Though deaths from breast cancer are declining in the United States, older women who survive early-stage breast cancer are at risk of dying due to cardiovascular disease. To build upon prior research, Ilene Harris collaborated in a study of a population of elderly women with breast cancer and varying cardiovascular risks. The purpose of this study was to estimate the risk of a cardiovascular event or death associated with modern radiation therapy. Researchers used data from the linked Surveillance, Epidemiology, and End-Results (SEER)-Medicare database.
This study focused on women aged 66 and older with stage 0-III breast cancer, who were diagnosed between 2000 and 2005. These women were broken into cohorts based on their cardiovascular risk (low, intermediate, or high). To estimate the risk of a combined outcome of hospitalization due to cardiovascular event or death within 6-24 months of diagnosis, researchers used a multivariable Cox model. Researchers observed 91,612 women, 43.2 percent of whom were treated with radiation therapy and 56.8 percent of whom were not.
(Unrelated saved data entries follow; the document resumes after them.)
(** * OpenCodeCLI: the agentic tool-calling loop

    A shallow embedding of the core of OpenCodeCLI
    - [tools.ts]      (ToolExecutor: execute, editFile, runCommand,
                       grepSearch, ...),
    - [audit.ts]      (auditLog),
    - [llm-client.ts] (LLMClient: chat with retry, parseStreamResponse),
    - [agent.ts]      (Agent: chat, the bounded step loop),
    - [agents.ts]     (getAgentTools, runSubAgent),
    followed by the properties that the design document states about them.

    Conventions of the embedding.
    - A JavaScript string is a [string]: a sequence of code units below 256.
    - Effects (file system, shell, prompt, clock, random source, network,
      chunk sink, audit file) are calls to an environment [Env].  Every call
      is appended to a trace, and the environment answers as a function of the
      trace so far, so any deterministic environment is covered.
    - [async]/[await] is sequential composition in a state and exception
      monad [M]; a rejected promise is a [Throw].  Console output ([this.log],
      the spinner, [logVerbose], [logDebug]) has no influence on control flow
      and is left out. *)

From Stdlib Require Import String Ascii List ZArith Lia Bool Arith.
From Stdlib Require Import DecimalString Sorted.
Import ListNotations.

Local Open Scope list_scope.
Local Open Scope string_scope.

(* ================================================================= *)
(** ** JavaScript string primitives used by the sources *)

Module JS.

(** [WhiteSpace] and [LineTerminator] code units below 256: TAB, LF, VT,
    FF, CR, SP and NBSP.  This is the class matched by [\s] and removed by
    [String.prototype.trim]. *)
Definition is_ws (c : ascii) : bool :=
  let n := nat_of_ascii c in
  (((9 <=? n) && (n <=? 13)) || (n =? 32) || (n =? 160))%nat.

(** [String.prototype.toLowerCase] on code units below 256: A-Z and the
    Latin-1 capitals (all of 192..222 but the multiplication sign 215). *)
Definition lower_char (c : ascii) : ascii :=
  let n := nat_of_ascii c in
  if (((65 <=? n) && (n <=? 90))
      || ((192 <=? n) && (n <=? 222) && negb (n =? 215)))%nat
  then ascii_of_nat (n + 32) else c.

Fixpoint toLowerCase (s : string) : string :=
  match s with
  | EmptyString => EmptyString
  | String c s' => String (lower_char c) (toLowerCase s')
  end.

Fixpoint trimStart (s : string) : string :=
  match s with
  | EmptyString => EmptyString
  | String c s' => if is_ws c then trimStart s' else s
  end.

Fixpoint rev_string (acc s : string) : string :=
  match s with
  | EmptyString => acc
  | String c s' => rev_string (String c acc) s'
  end.

Definition trimEnd (s : string) : string :=
  rev_string EmptyString (trimStart (rev_string EmptyString s)).

Definition trim (s : string) : string := trimEnd (trimStart s).

(** [s.split(/\s+/)]: the pieces between maximal runs of white space; a
    run at either end yields an empty first or last piece. *)
Fixpoint split_ws_piece (cur s : string) : list string :=
  match s with
  | EmptyString => [cur]
  | String c s' =>
      if is_ws c then cur :: split_ws_run s'
      else split_ws_piece (cur ++ String c EmptyString) s'
  end
with split_ws_run (s : string) : list string :=
  match s with
  | EmptyString => [EmptyString]
  | String c s' =>
      if is_ws c then split_ws_run s'
      else split_ws_piece (String c EmptyString) s'
  end.

Definition split_ws (s : string) : list string := split_ws_piece EmptyString s.

Definition startsWith (s pat : string) : bool := String.prefix pat s.

(** [s.indexOf(pat)], [None] standing for -1. *)
Fixpoint indexOf (s pat : string) : option nat :=
  if String.prefix pat s then Some 0
  else match s with
       | EmptyString => None
       | String _ s' => option_map S (indexOf s' pat)
       end.

Definition includes (s pat : string) : bool :=
  match indexOf s pat with Some _ => true | None => false end.

(** [s.slice(n)] for [0 <= n]. *)
Fixpoint slice_from (n : nat) (s : string) : string :=
  match n, s with
  | 0, _ => s
  | S k, String _ s' => slice_from k s'
  | S _, EmptyString => EmptyString
  end.

Fixpoint take (n : nat) (s : string) : string :=
  match n, s with
  | S k, String c s' => String c (take k s')
  | _, _ => EmptyString
  end.

(** [s.split(sep)] for a string separator.  With the empty separator the
    result is the list of code units (and [[]] for the empty string);
    otherwise the string is cut at each occurrence of [sep], found from left
    to right without overlap.  [skip] counts the code units of a separator
    just matched that are still to be passed over. *)
Fixpoint split_chars (s : string) : list string :=
  match s with
  | EmptyString => []
  | String c s' => String c EmptyString :: split_chars s'
  end.

Fixpoint split_sep (sep cur : string) (skip : nat) (s : string) : list string :=
  match s with
  | EmptyString => [cur]
  | String c s' =>
      match skip with
      | S k => split_sep sep cur k s'
      | 0 => if String.prefix sep s
             then cur :: split_sep sep EmptyString (String.length sep - 1) s'
             else split_sep sep (cur ++ String c EmptyString) 0 s'
      end
  end.

Definition split (s sep : string) : list string :=
  match sep with
  | EmptyString => split_chars s
  | _ => split_sep sep EmptyString 0 s
  end.

(** [GetSubstitution] for a string pattern: there are no captures, so only
    [$$], [$&], [$`] and [$'] are special in the replacement text. *)
Fixpoint getSubstitution (matched before after repl : string) : string :=
  match repl with
  | EmptyString => EmptyString
  | String "$" (String "$" r) =>
      String "$" (getSubstitution matched before after r)
  | String "$" (String "&" r) =>
      matched ++ getSubstitution matched before after r
  | String "$" (String "`" r) =>
      before ++ getSubstitution matched before after r
  | String "$" (String "'" r) =>
      after ++ getSubstitution matched before after r
  | String c r => String c (getSubstitution matched before after r)
  end.

(** [s.replace(pat, repl)] with a string pattern: the FIRST occurrence of
    [pat], if any, is replaced by the substitution. *)
Definition replace (s pat repl : string) : string :=
  match indexOf s pat with
  | None => s
  | Some i =>
      let before := take i s in
      let after := slice_from (i + String.length pat) s in
      before ++ getSubstitution pat before after repl ++ after
  end.

(** Number to string, for integers. *)
Definition string_of_Z (z : Z) : string :=
  NilZero.string_of_int (Z.to_int z).

(** Truthiness of an optional string ([undefined], [null] and [EmptyString] are
    falsy). *)
Definition truthy (o : option string) : bool :=
  match o with
  | Some s => negb (s =? EmptyString)
  | None => false
  end.

End JS.

(* ================================================================= *)
(** ** Data model (llm-client.ts, tools.ts) *)

(** Values produced by [JSON.parse]; numbers are taken at integers. *)
#[local] Set Warnings "-register-all".
Inductive json : Type :=
| JNull
| JBool (b : bool)
| JNum (z : Z)
| JStr (s : string)
| JArr (items : list json)
| JObj (fields : list (string * json)).

(** [ToolCall]: [{ function: { name, arguments }, id? }]. *)
Record ToolCall : Type := mkToolCall {
  tc_id : option string;
  tc_name : string;
  tc_arguments : string
}.

(** [ToolResult]: [{ tool_call_id, role: 'tool', name, content }]. *)
Record ToolResult : Type := mkToolResult {
  tr_tool_call_id : string;
  tr_name : string;
  tr_content : string
}.

Inductive Role : Type := system | user | assistant | tool.

(** [Message]; an absent optional field is [None], and so is a [null]
    content. *)
Record Message : Type := mkMessage {
  role : Role;
  content : option string;
  tool_calls : option (list ToolCall);
  tool_call_id : option string;
  name : option string
}.

(** A thrown value other than [null] and [undefined], seen through the two
    properties the sources read: [name] and [message] ([None] when the
    property is absent).  This covers [Error] objects and any other value. *)
Record ErrorObject : Type := mkErrorObject {
  e_name : option string;
  e_message : option string
}.

(** A thrown JavaScript value.  The built-in modules ([fs], [path],
    [child_process], [node-fetch], [JSON]) throw [Error] objects; a plugin
    handler may reject with anything, [undefined] included (a promise
    rejected without a reason). *)
Inductive thrown : Type :=
| Nullish
| Obj (o : ErrorObject).

Definition Error (message : string) : ErrorObject :=
  {| e_name := Some "Error"; e_message := Some message |}.

Definition TypeError (message : string) : ErrorObject :=
  {| e_name := Some "TypeError"; e_message := Some message |}.

(** Result of an awaited call: a value, or a rejection. *)
Inductive outcome (A : Type) : Type :=
| Ret (a : A)
| Throw (e : thrown).
Arguments Ret {A} a.
Arguments Throw {A} e.

(** An entry handed to [auditLog], and the record written for it. *)
Record AuditEntry : Type := mkAuditEntry {
  a_tool : string;
  a_args : json;
  a_result : option string;
  a_error : option string
}.

Record AuditRecord : Type := mkAuditRecord {
  r_ts : string;
  r_cwd : string;
  r_entry : AuditEntry
}.

(** One streamed event, decoded: [JSON.parse(line.slice(6)).choices?.[0]?.delta]
    at the types of the chat-completions protocol.  An absent property is
    [None]. *)
Record ToolCallDelta : Type := mkToolCallDelta {
  d_index : option Z;
  d_id : option string;
  d_name : option string;
  d_arguments : option string
}.

Record Delta : Type := mkDelta {
  d_content : option string;
  d_tool_calls : option (list ToolCallDelta)
}.

(** What [fetch] resolves to: status, the body as text, the body decoded by
    [response.json()] down to [choices[0].message], and the body as the
    chunks of a readable stream with the way the stream finishes.  A chunk
    is kept as the text that [chunk.toString()] gives for it. *)
Record Response : Type := mkResponse {
  status : Z;
  body_text : string + ErrorObject;
  body_message : (option string * option (list ToolCall)) + ErrorObject;
  has_body : bool;
  body_chunks : list string;
  body_error : option ErrorObject
}.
Results indicated that for women deemed high- or intermediate-risk, receiving radiation therapy within the first 6 months of diagnosis was associated with a significant increased risk for the combined outcome. Women deemed low-risk did not experience this increased risk of being hospitalized for a cardiovascular event or dying 6-24 months after diagnosis. Researchers therefore concluded that the cardiovascular medical histories of women seeking radiation therapy for stage 0-III cancer should be taken into consideration by providers. Because these women are at an increased risk for one of the above-mentioned events, they should be monitored for at least 6 months after radiation treatment, possibly more.